Swiss Grid Operations Meeting on 2016-05-12 at 14:00
Site status
CSCS
SYSTEM
CONFLICT original 8:
SYSTEM
CONFLICT version new:
SYSTEM * Accounting numbers (from scheduler) from last month * IB eth bridges replaced
CONFLICT end
- A few IB QDR switches replaced with FDR switches
- Compute nodes re-installed
- CSCS Central puppet
- CSCS LDAP for users
- CSCS NFS for home
- ARC CE fresh installed with the following queues:
- arc01 64nodes (sandy bridge nodes, 64GB ram, 32 cores)

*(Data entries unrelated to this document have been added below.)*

(* ===== verification/CwalkIter.v ===== *)
(** * The segment iterators of the path library

    The iterators of src/kernel/libs/cwalk.c, in the UNIX style the kernel
    sets, walk the words of the paths: forwards, backwards and across the
    paths of a join.  [seg_at] says where a segment sits in its path, and
    [joined_at] lists the segments before and after it in the whole join. *)

From S2P Require Import Prelude CString Cwalk CwalkSpec.

Local Open Scope nat_scope.

Abbreviation UNIX := CWK_STYLE_UNIX.

(** The segment is [w], between [l] and [r] in the text it iterates over. *)
Record seg_at (seg : cwk_segment) (l w r : cstr) : Prop := {
  sa_text : drop (sg_segments seg) (sg_path seg) = l ++ w ++ r;
  sa_root : sg_segments seg <= length (sg_path seg);
  sa_begin : sg_begin seg = sg_segments seg + length l;
  sa_end : sg_end seg = sg_begin seg + length w;
  sa_size : sg_size seg = length w;
  sa_word : w <> [];
  sa_nosep : Forall (fun c => nosep c = true) w;
  sa_left : bounded_l l;
  sa_right : bounded_r r
}.

(** ** Reading *)

Lemma issep_0 : issep 0 = false.
Proof. reflexivity. Qed.

Lemma is_separator_drop s i c k : drop i s = c :: k ->
  cwk_path_is_separator UNIX s i = Ok (issep c).
Proof.
  intros E. unfold cwk_path_is_separator. rewrite (cget_drop _ _ _ _ E). simpl.
  by rewrite orb_false_r.
Qed.

Lemma is_separator_end s : cwk_path_is_separator UNIX s (length s) = Ok false.
Proof. unfold cwk_path_is_separator. by rewrite cget_end. Qed.

Lemma drop_app_shift {A} (s l r : list A) i : drop i s = l ++ r -> drop (i + length l) s = r.
Proof. intros E. rewrite <- drop_drop, E. by rewrite drop_app_length. Qed.

Lemma drop_nil_end {A} (s : list A) i : i <= length s -> drop i s = [] -> i = length s.
Proof. intros Hi H. apply (f_equal length) in H. rewrite length_drop in H. simpl in H. lia. Qed.

Lemma drop_app_len {A} (s l r : list A) i : i <= length s -> drop i s = l ++ r -> i + length l <= length s.
Proof.
  intros Hi E. apply (f_equal length) in E. rewrite length_drop, length_app in E. lia.
Qed.

(** ** Scanning forwards *)

Lemma find_next_stop_spec s : cstr_ok s -> forall fuel i w r,
  i <= length s -> drop i s = w ++ r -> Forall (fun c => nosep c = true) w -> bounded_r r ->
  length w < fuel -> find_next_stop_loop UNIX s i fuel = Ok (i + length w).
Proof.
  intros Hs. induction fuel as [|f IH]; intros i w r Hi E Hw Hr Hf; [lia|]. simpl.
  destruct w as [|c w].
  - rewrite Nat.add_0_r. simpl in E. destruct Hr as [->|(c & r' & -> & Hc)].
    + rewrite (cget_nil _ _ Hi E). simpl. done.
    + pose proof (cstr_ok_head _ _ _ _ Hs E).
      rewrite (cget_drop _ _ _ _ E), (is_separator_drop _ _ _ _ E), Hc. simpl.
      by rewrite decide_False by lia.
  - cbn [app] in E.
    pose proof (cstr_ok_head _ _ _ _ Hs E). apply Forall_cons in Hw as [Hc Hw].
    unfold nosep in Hc. rewrite negb_true_iff in Hc.
    rewrite (cget_drop _ _ _ _ E), (is_separator_drop _ _ _ _ E), Hc. simpl.
    rewrite decide_False by lia. destruct (drop_cons_lookup _ _ _ _ E) as [Hlt E'].
    rewrite (IH (S i) w r); simpl in *; try done; try lia. f_equal. lia.
Qed.

Lemma find_next_stop_Ok s i w r : cstr_ok s ->
  i <= length s -> drop i s = w ++ r -> Forall (fun c => nosep c = true) w -> bounded_r r ->
  cwk_path_find_next_stop UNIX s i = Ok (i + length w).
Proof.
  intros Hs Hi E Hw Hr. eapply find_next_stop_spec; try done.
  pose proof (drop_app_len _ _ _ _ Hi E). lia.
Qed.

(** The separators at the front of a text, the word after them and the rest. *)
Lemma split_text (l : cstr) : exists k w r,
  l = k ++ w ++ r /\ Forall (fun c => issep c = true) k /\
  Forall (fun c => nosep c = true) w /\ bounded_r r /\ (w = [] -> r = []).
Proof.
  exists (takeWhile issep l), (takeWhile nosep (dropWhile issep l)),
    (dropWhile nosep (dropWhile issep l)).
  rewrite !takeWhile_dropWhile. split_and!; auto using takeWhile_all.
  - unfold bounded_r. destruct (dropWhile nosep (dropWhile issep l)) as [|c r] eqn:E; [by left|].
    right. exists c, r. split; [done|]. apply dropWhile_head in E.
    unfold nosep in E. by rewrite negb_false_iff in E.
  - destruct (dropWhile issep l) as [|c r] eqn:E; [done|].
    apply dropWhile_head in E. simpl. unfold nosep. by rewrite E.
Qed.

Lemma skip_separators_spec s : cstr_ok s -> forall fuel i k t,
  i <= length s -> drop i s = k ++ t -> Forall (fun c => issep c = true) k ->
  (forall c t', t = c :: t' -> issep c = false) -> length k < fuel -> k ++ t <> [] ->
  skip_separators UNIX s i fuel
    = Ok (match t with [] => None | _ => Some (i + length k) end).
Proof.
  intros Hs. induction fuel as [|f IH]; intros i k t Hi E Hk Ht Hf Hne; [lia|]. simpl.
  destruct k as [|c k].
  - destruct t as [|c t]; [done|]. simpl in E.
    rewrite (is_separator_drop _ _ _ _ E), (Ht c t) by done. simpl. by rewrite Nat.add_0_r.
  - cbn [app] in E. apply Forall_cons in Hk as [Hc Hk].
    rewrite (is_separator_drop _ _ _ _ E), Hc. simpl.
    destruct (drop_cons_lookup _ _ _ _ E) as [Hlt E'].
    destruct (cget_cases s (S i)) as [(d & u & E2 & -> & L)|(E2 & -> & L)]; [lia| |]; simpl.
    + pose proof (cstr_ok_head _ _ _ _ Hs E2). rewrite decide_False by lia.
      rewrite (IH (S i) k t Hlt E' Hk Ht); [|simpl in Hf; lia|rewrite <- E'; congruence].
      by rewrite <- Nat.add_succ_comm.
    + rewrite E2 in E'. symmetry in E'. apply app_eq_nil in E' as [-> ->]. done.
Qed.

Lemma skip_separators_from_spec s : forall fuel i k t,
  S i <= length s -> drop (S i) s = k ++ t -> Forall (fun c => issep c = true) k ->
  (forall c t', t = c :: t' -> issep c = false) -> length k < fuel ->
  skip_separators_from UNIX s i fuel = Ok (S i + length k).
Proof.
  induction fuel as [|f IH]; intros i k t Hi E Hk Ht Hf; [lia|]. cbn [skip_separators_from].
  destruct k as [|c k].
  - rewrite Nat.add_0_r. destruct t as [|c t].
    + by rewrite (drop_nil_end _ _ Hi E), is_separator_end.
    + rewrite (is_separator_drop _ _ _ _ E), (Ht c t) by done. done.
  - cbn [app] in E. apply Forall_cons in Hk as [Hc Hk].
    rewrite (is_separator_drop _ _ _ _ E), Hc. simpl.
    destruct (drop_cons_lookup _ _ _ _ E) as [Hlt E'].
    rewrite (IH (S i) k t); simpl in *; try done; try lia. f_equal. lia.
Qed.

Lemma nosep_head w r : Forall (fun c => nosep c = true) w -> (w = [] -> r = []) ->
  forall c t', w ++ r = c :: t' -> issep c = false.
Proof.
  intros Hw He c t' E. destruct w as [|d w]; [rewrite He in E by done; done|].
  injection E as -> _. apply Forall_cons in Hw as [Hc _]. unfold nosep in Hc.
  by rewrite negb_true_iff in Hc.
Qed.

(** ** First, next and previous segment *)

Lemma first_segment_spec s st : cstr_ok s -> st <= length s ->
  match words (drop st s) with
  | [] => exists seg, cwk_path_get_first_segment_without_root UNIX s st = Ok (false, seg) /\
            sg_size seg = 0 /\ sg_path seg = s /\ sg_begin seg = st
  | w :: A => exists seg l r,
      cwk_path_get_first_segment_without_root UNIX s st = Ok (true, seg) /\
      sg_path seg = s /\ sg_segments seg = st /\ seg_at seg l w r /\
      words l = [] /\ words r = A
  end.
Proof.
  intros Hs Hst. destruct (split_text (drop st s)) as (k & w & r & E & Hk & Hw & Hr & He).
  unfold cwk_path_get_first_segment_without_root.
  destruct (cget_cases s st Hst) as [(c & t & Ec & -> & L)|(Ec & -> & L)]; cbn [bind].
  2:{ rewrite Ec. simpl. eexists. split; [done|]. done. }
  pose proof (cstr_ok_head _ _ _ _ Hs Ec). rewrite decide_False by lia.
  rewrite (skip_separators_spec s Hs (S (length s)) st k (w ++ r));
    [|done..|by apply nosep_head|pose proof (drop_app_len _ _ _ _ Hst E); lia|by rewrite <- E, Ec].
  cbn [bind]. rewrite E, words_seps by done.
  destruct w as [|d w]; [rewrite He by done; simpl; by eexists|].
  rewrite (words_word_r (d :: w) r) by done. cbn [app].
  assert (st + length k <= length s) as Hl by by eapply drop_app_len.
  pose proof (drop_app_shift _ _ _ _ E) as E'.
  rewrite (find_next_stop_Ok s _ (d :: w) r Hs Hl E' Hw Hr). cbn [bind].
  eexists _, k, r. split; [done|]. split_and!; try done.
  - split; simpl; try done; try lia.
    destruct k as [|b k _] using rev_ind; [by left|]. right.
    apply Forall_app in Hk as [_ Hb]. inversion Hb. eauto.
  - by apply words_all_seps.
Qed.

Lemma next_segment_spec seg l w r : cstr_ok (sg_path seg) -> seg_at seg l w r ->
  match words r with
  | [] => cwk_path_get_next_segment UNIX seg = Ok (false, seg)
  | w' :: A => exists seg' l' r',
      cwk_path_get_next_segment UNIX seg = Ok (true, seg') /\
      sg_path seg' = sg_path seg /\ sg_segments seg' = sg_segments seg /\
      seg_at seg' l' w' r' /\ words l' = words l ++ [w] /\ words r' = A
  end.
Proof.
  intros Hs [Et Hrt Hb Hend Hsz Hne Hns Hl Hr].
  unfold cwk_path_get_next_segment. rewrite Hsz, Hb.
  assert (drop (sg_segments seg + length l + length w) (sg_path seg) = r) as Er.
  { rewrite <- Nat.add_assoc, <- length_app. apply drop_app_shift. by rewrite <- app_assoc. }
  assert (sg_segments seg + length l + length w <= length (sg_path seg)) as Hlen.
  { rewrite app_assoc in Et. pose proof (drop_app_len _ _ _ _ Hrt Et) as H.
    rewrite length_app in H. lia. }
  set (e := sg_segments seg + length l + length w) in *.
  destruct Hr as [->|(c & r0 & -> & Hc)].
  { by rewrite (cget_nil _ _ Hlen Er). }
  pose proof (cstr_ok_head _ _ _ _ Hs Er).
  rewrite (cget_drop _ _ _ _ Er), (is_separator_drop _ _ _ _ Er), Hc. cbn [bind assert].
  rewrite decide_False by lia. destruct (drop_cons_lookup _ _ _ _ Er) as [He1 E0].
  destruct (split_text r0) as (k & w' & r' & -> & Hk & Hw' & Hr' & He).
  rewrite (skip_separators_from_spec _ _ e k (w' ++ r')); [|done..|by apply nosep_head|].
  2:{ pose proof (drop_app_len _ _ _ _ He1 E0). lia. }
  cbn [bind]. pose proof (drop_app_shift _ _ _ _ E0) as E1.
  pose proof (drop_app_len _ _ _ _ He1 E0) as Hl1.
  rewrite words_sep, words_seps by done.
  destruct w' as [|d w'].
  { rewrite He in E1 |- * by done. by rewrite (cget_nil _ _ Hl1 E1). }
  pose proof (cstr_ok_head _ _ _ _ Hs E1).
  rewrite (cget_drop _ _ _ _ E1). cbn [bind]. rewrite decide_False by lia.
  rewrite (find_next_stop_Ok _ _ (d :: w') r' Hs Hl1 E1 Hw' Hr'). cbn [bind].
  rewrite (words_word_r (d :: w') r') by done.
  eexists _, (l ++ w ++ c :: k), r'. split; [done|]. split_and!; try done.
  - split; cbn [sg_path sg_segments sg_begin sg_end sg_size]; try done; try lia.
    + by rewrite Et, <- !app_assoc.
    + rewrite !length_app. simpl. lia.
    + right. destruct k as [|b k _] using rev_ind.
      * exists (l ++ w), c. by rewrite <- app_assoc.
      * exists (l ++ w ++ c :: k), b. rewrite <- !app_assoc. split; [done|].
        apply Forall_app in Hk as [_ Hb']. by inversion Hb'.
  - rewrite app_assoc, words_app by done.
    rewrite (words_all_seps k), app_nil_r by done. by apply words_word_l.
Qed.

(** The separators at the end of a text, the word before them and the rest. *)
Lemma split_text_back (l : cstr) : exists l' w k,
  l = l' ++ w ++ k /\ Forall (fun c => issep c = true) k /\
  Forall (fun c => nosep c = true) w /\ bounded_l l' /\ (w = [] -> l' = []).
Proof.
  destruct (split_text (reverse l)) as (k & w & r & E & Hk & Hw & Hr & He).
  exists (reverse r), (reverse w), (reverse k). split_and!.
  - rewrite <- (reverse_involutive l), E, !reverse_app. by rewrite <- app_assoc.
  - by apply Forall_reverse.
  - by apply Forall_reverse.
  - destruct Hr as [->|(c & r' & -> & Hc)]; [by left|]. right.
    exists (reverse r'), c. by rewrite reverse_cons.
  - intros H. apply (f_equal reverse) in H. rewrite reverse_involutive in H.
    by rewrite (He H).
Qed.

Lemma drop_app_point {A} (s l r : list A) i : i <= length s -> drop i s = l ++ r ->
  forall l1 c l2, l = l1 ++ c :: l2 -> drop (i + length l1) s = c :: l2 ++ r.
Proof.
  intros Hi E l1 c l2 ->. rewrite <- drop_drop, E, <- app_assoc. by rewrite drop_app_length.
Qed.

Lemma skip_separators_back_spec s st t : forall k l,
  st <= length s -> drop st s = l ++ k ++ t -> Forall (fun c => issep c = true) k ->
  (forall l' c, l = l' ++ [c] -> issep c = false) ->
  skip_separators_back UNIX s st (st + length l + length k)
    = Ok (match l with [] => None | _ => Some (st + length l - 1) end).
Proof.
  intros k l Hst. revert t. induction k as [|c k IH] using rev_ind; intros t E Hk Hl.
  - rewrite Nat.add_0_r. destruct l as [|c l _] using rev_ind.
    + rewrite Nat.add_0_r. destruct st as [|st']; [done|]. simpl. by rewrite decide_True by lia.
    + rewrite length_app. cbn [length]. replace (st + (length l + 1)) with (S (st + length l)) by lia.
      simpl. rewrite decide_False by lia.
      simpl in E. rewrite (is_separator_drop _ _ c t).
      2:{ rewrite <- app_assoc in E. by apply drop_app_shift. }
      rewrite (Hl l c) by done. simpl. destruct (l ++ [c]) eqn:E2; [by destruct l|].
      f_equal. f_equal. lia.
  - rewrite length_app. cbn [length].
    replace (st + length l + (length k + 1)) with (S (st + length l + length k)) by lia.
    cbn [skip_separators_back]. rewrite decide_False by lia.
    apply Forall_app in Hk as [Hk Hc]. inversion Hc as [|? ? Hc1]; subst.
    rewrite (is_separator_drop _ _ c t).
    2:{ rewrite <- Nat.add_assoc, <- length_app. apply drop_app_shift.
        rewrite E. by rewrite <- !app_assoc. }
    rewrite Hc1. cbn [bind]. apply (IH (c :: t)); [|done..].
    rewrite E. by rewrite <- !app_assoc.
Qed.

- arc02 48 nodes (ivy bridge nodes, 128GB ram, 40 cores)
- arc03 40 nodes (haswell nodes, 128GB ram, 48 cores) soon updated to v4
- CREAM01/02/03: reviewing accounting before final shutdown
- All Virtual machines are running on CSCS central VMware
- CMS re-installation to be planned with Puppet base installation (Firewall, Users, Grid Certificates, ..)
- Current allocation over 90%
- Allocation problems on the old 64GB RAM nodes (arc01 queue)
STORAGE
- GPFS
- Few weeks ago we reached 310M of used inodes on the scratch fileset
- servers high load -> slow cleaning policy -> job problems
- filesystem stayed online
Consequence
-
- per user inode quota (50M)
- inode usage alerts
- dCache
- 9K+ active connections (record?)
- 12+GBit internet bandwith measured on the network (2x 6+Gbit)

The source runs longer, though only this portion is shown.